Activating a collaborative innate-adaptive immune response to control metastasis.

Abstract

Tumor-associated macrophages (TAMs) promote metastasis and inhibit Tcells, but macrophages can be polarized to kill cancer cells. Macrophage polarization could thus be a strategy for controlling cancer. We show that macrophages from metastatic pleural effusions of breast cancer patients can be polarized to kill cancer cells with monophosphoryl lipid A (MPLA) and interferon (IFN) γ. MPLA+ IFNγ injected intratumorally or intraperitoneally reduces primary tumor growth and metastasis in breast cancer mouse models, suppresses metastasis, and enhances chemotherapy response in an ovarian cancer model.

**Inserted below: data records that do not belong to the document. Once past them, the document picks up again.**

Lemma segment_roundtrip_witness :
  exists out enc, encryptSegment small_chunks some_random "vol" (Some five_bytes) = Ok (out, Some enc) /\
    decryptSegmentRange small_chunks (fun _ o l => Ok (subslice o (o + l) out)) "vol"
      (mkSegment "seg" "vol" "segments/seg.bin" 5 [] (Some enc)) 1 3 = Ok [x62; x63; x64].
Proof.
  eexists _, _. split; [vm_compute; reflexivity|].
  change [x62; x63; x64] with (range_of (ms_Payload five_bytes) 1 3).
  eapply (segment_roundtrip small_chunks some_random "vol" five_bytes).
  - intros ke [= <-]. exact byte_key_ok.
  - vm_compute. split; [reflexivity|discriminate].
  - vm_compute. discriminate.
  - vm_compute. reflexivity.
  - vm_compute. discriminate.
  - reflexivity.
  - lia.
  - lia.
Defined.

Lemma blob_roundtrip_witness :
  exists payload, encryptBlob small_chunks some_random [x61; x62] (walRecordAAD "vol") = Ok payload /\
    decryptBlobIfEncrypted small_chunks payload (walRecordAAD "vol") = Ok ([x61; x62], true).
Proof.
  eexists. split; [vm_compute; reflexivity|].
  eapply (blob_roundtrip small_chunks some_random [x61; x62] (walRecordAAD "vol")).
  - intros ke [= <-]. exact byte_key_ok.
  - eexists. reflexivity.
  - vm_compute. reflexivity.
  - intros a [= <-]. vm_compute. discriminate.
  - vm_compute. reflexivity.
Defined.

Both macrophages and Tcells are critical for the treatment's anti-metastatic effects. MPLA+ IFNγ stimulates type I IFN signaling, reprograms CD206+ TAMs to inducible NO synthase (iNOS)+ macrophages, and activates cytotoxic Tcells through macrophage-secreted interleukin-12 (IL-12) and tumor necrosis factor alpha (TNFα). MPLA and IFNγ are used individually in clinical practice and together represent a previously unexplored approach for engaging a systemic anti-tumor immune response.